→ WHAT YOU WILL DO: Copy exactly the lines of the material below that run from the one containing "(* ===== verification/AssertionSafety.v" through the one containing "that the assertion". Copy no other lines.

→ SOURCE INFORMATION:

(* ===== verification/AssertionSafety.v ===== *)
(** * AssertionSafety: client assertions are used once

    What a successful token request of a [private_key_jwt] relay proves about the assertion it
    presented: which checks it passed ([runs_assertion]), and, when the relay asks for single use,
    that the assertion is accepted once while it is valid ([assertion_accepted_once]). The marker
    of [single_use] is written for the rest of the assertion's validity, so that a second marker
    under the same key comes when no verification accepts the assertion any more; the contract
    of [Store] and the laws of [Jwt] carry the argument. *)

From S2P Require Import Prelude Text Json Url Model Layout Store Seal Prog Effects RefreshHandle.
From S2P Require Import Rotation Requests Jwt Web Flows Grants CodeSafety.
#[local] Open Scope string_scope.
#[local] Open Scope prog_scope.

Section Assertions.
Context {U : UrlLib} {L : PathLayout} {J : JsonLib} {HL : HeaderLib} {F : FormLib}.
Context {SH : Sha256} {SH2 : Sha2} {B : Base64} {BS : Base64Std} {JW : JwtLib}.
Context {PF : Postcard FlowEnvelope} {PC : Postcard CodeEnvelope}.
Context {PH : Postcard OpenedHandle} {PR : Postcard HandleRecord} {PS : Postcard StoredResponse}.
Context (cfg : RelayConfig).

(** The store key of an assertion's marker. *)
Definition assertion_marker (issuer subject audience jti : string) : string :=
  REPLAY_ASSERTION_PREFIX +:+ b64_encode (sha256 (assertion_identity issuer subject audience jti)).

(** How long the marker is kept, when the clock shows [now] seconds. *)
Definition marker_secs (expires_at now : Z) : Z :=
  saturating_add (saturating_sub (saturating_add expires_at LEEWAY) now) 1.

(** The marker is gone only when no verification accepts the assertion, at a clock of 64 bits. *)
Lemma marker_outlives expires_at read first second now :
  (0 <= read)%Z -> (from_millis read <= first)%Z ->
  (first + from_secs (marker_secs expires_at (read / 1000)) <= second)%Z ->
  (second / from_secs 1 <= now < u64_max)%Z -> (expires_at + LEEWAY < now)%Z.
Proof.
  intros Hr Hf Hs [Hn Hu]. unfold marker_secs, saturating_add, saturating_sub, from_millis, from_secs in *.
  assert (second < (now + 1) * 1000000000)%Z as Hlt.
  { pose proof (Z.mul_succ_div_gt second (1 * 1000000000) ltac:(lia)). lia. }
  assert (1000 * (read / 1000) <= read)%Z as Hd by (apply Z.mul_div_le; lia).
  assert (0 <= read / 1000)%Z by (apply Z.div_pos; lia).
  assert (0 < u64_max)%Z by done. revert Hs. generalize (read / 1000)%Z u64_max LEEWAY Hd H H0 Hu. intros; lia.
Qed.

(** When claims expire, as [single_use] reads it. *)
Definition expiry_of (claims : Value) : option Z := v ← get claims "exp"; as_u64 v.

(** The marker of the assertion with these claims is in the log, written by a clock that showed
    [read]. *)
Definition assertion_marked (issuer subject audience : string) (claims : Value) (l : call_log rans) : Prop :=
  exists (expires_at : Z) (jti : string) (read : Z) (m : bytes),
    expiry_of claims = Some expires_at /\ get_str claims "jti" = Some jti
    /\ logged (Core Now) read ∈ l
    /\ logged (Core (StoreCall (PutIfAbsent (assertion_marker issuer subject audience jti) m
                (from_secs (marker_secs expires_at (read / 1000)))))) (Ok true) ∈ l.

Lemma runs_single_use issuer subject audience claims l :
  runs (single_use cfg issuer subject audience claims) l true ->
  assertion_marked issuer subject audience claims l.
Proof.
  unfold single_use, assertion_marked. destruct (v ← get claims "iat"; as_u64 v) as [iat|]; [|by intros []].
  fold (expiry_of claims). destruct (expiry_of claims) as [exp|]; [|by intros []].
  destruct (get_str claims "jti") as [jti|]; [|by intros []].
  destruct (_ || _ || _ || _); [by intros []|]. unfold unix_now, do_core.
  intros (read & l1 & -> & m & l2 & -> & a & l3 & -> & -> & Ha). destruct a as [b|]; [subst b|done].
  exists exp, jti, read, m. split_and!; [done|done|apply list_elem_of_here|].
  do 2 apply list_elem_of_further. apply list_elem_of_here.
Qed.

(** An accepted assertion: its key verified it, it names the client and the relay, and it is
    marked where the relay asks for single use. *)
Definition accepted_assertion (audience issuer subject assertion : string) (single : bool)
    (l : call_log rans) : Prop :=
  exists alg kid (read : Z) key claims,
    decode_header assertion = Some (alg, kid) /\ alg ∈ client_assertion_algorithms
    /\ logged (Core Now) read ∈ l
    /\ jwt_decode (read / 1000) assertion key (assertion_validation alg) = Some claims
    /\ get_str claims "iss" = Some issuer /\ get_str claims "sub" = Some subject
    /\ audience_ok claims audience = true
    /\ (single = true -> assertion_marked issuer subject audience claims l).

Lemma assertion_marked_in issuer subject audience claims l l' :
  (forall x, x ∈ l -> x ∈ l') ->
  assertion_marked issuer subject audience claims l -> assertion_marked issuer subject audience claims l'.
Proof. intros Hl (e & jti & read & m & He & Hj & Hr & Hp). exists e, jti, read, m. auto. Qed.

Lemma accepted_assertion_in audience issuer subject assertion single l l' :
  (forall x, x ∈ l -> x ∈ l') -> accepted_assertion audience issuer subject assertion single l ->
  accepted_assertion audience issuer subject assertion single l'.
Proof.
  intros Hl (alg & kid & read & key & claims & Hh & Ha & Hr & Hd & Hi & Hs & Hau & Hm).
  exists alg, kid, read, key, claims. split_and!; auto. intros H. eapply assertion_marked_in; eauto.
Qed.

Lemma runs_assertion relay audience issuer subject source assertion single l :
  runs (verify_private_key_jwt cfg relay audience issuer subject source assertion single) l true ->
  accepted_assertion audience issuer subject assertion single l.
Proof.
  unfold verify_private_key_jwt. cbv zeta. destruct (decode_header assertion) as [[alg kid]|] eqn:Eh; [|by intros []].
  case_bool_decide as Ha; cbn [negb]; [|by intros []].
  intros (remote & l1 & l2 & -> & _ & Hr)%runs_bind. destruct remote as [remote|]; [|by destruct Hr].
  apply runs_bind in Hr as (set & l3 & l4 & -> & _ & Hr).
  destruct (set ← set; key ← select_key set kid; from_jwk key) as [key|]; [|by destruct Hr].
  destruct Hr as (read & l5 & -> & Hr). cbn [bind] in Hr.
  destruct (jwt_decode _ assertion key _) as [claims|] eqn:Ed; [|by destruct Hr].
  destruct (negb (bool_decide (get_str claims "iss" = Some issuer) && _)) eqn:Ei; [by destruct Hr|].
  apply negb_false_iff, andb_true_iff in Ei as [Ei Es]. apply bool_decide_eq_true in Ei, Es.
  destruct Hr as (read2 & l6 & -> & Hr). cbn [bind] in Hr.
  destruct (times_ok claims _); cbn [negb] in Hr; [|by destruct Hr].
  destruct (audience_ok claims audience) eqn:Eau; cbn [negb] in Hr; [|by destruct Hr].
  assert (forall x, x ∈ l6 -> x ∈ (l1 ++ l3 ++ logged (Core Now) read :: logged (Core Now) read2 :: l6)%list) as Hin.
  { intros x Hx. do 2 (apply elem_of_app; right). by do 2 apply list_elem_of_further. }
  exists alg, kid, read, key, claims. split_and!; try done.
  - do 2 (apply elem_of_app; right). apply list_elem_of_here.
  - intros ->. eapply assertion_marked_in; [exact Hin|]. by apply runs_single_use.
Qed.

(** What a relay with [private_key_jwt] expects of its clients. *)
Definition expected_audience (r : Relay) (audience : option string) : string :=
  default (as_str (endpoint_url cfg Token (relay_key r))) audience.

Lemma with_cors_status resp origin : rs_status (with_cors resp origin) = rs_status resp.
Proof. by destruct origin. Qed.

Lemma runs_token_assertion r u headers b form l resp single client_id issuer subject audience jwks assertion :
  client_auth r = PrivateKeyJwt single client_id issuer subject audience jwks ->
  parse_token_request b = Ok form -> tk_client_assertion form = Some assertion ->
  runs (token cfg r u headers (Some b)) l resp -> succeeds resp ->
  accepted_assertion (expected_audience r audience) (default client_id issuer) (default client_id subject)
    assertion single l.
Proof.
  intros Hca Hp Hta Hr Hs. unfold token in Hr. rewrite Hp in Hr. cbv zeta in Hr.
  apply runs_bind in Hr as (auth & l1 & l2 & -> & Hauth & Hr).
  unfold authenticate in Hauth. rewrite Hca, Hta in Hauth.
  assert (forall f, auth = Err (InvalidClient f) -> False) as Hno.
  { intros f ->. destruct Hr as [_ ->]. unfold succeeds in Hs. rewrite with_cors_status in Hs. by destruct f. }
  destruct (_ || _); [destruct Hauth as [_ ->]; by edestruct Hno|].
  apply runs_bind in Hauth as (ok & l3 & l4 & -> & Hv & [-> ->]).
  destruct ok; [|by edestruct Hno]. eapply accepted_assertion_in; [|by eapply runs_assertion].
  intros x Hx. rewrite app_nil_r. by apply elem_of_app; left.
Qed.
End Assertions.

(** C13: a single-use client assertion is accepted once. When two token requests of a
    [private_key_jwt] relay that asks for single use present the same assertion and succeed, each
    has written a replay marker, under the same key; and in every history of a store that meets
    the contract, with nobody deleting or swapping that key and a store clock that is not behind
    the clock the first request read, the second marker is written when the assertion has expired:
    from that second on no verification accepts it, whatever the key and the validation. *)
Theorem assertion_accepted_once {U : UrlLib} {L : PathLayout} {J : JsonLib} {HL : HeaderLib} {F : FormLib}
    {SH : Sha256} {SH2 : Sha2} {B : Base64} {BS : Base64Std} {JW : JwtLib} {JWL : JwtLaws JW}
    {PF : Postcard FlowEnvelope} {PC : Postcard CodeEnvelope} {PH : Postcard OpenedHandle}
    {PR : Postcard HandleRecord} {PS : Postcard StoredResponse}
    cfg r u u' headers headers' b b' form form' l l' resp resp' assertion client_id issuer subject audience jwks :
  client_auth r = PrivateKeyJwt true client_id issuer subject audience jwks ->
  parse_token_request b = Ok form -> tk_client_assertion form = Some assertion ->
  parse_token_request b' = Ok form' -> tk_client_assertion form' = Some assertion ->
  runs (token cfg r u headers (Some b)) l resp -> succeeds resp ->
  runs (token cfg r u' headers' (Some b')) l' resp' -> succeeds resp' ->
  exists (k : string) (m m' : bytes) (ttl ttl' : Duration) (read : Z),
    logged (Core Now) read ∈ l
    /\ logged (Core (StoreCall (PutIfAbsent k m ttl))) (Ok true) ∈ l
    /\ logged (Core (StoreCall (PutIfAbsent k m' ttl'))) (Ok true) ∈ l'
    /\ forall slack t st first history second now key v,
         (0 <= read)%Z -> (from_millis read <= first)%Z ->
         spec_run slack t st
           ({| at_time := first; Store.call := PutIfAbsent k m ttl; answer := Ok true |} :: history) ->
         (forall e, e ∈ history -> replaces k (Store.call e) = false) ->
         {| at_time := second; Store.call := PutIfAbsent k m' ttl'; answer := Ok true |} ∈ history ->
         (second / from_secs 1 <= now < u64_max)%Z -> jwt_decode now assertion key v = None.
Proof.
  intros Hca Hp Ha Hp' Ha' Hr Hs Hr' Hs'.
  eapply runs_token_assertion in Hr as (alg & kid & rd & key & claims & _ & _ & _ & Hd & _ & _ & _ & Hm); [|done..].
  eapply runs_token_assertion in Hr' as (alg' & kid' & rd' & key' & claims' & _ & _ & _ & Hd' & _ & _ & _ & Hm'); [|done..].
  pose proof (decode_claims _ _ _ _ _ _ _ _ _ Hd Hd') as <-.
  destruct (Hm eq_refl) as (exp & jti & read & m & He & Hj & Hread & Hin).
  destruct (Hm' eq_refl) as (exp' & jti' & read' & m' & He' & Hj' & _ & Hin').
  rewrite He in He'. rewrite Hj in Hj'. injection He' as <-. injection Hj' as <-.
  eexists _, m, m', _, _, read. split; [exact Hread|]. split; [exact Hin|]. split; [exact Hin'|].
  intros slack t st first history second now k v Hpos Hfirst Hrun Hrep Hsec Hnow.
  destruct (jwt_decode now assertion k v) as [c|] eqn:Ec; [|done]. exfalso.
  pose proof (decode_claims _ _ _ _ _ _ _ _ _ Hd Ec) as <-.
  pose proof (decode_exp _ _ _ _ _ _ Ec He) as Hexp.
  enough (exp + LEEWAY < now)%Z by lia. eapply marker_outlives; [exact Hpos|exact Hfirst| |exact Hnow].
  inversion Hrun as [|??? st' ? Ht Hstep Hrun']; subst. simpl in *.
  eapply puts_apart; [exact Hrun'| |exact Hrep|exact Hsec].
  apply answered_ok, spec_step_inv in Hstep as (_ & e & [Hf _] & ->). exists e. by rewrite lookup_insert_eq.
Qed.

---

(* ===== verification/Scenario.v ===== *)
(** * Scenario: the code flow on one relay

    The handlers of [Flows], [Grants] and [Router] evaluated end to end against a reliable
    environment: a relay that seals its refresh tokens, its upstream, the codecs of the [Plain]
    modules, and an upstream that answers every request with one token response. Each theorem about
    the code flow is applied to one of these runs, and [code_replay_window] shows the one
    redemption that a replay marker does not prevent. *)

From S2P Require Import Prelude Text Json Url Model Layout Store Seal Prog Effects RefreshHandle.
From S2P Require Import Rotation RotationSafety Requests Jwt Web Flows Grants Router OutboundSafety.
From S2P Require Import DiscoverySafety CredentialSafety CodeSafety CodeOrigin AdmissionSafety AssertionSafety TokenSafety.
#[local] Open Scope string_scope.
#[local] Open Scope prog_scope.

→ YOUR RESPONSE:
(* ===== verification/AssertionSafety.v ===== *)
(** * AssertionSafety: client assertions are used once

    What a successful token request of a [private_key_jwt] relay proves about the assertion it
    presented: which checks it passed ([runs_assertion]), and, when the relay asks for single use,
    that the assertion is accepted once while it is valid ([assertion_accepted_once]). The marker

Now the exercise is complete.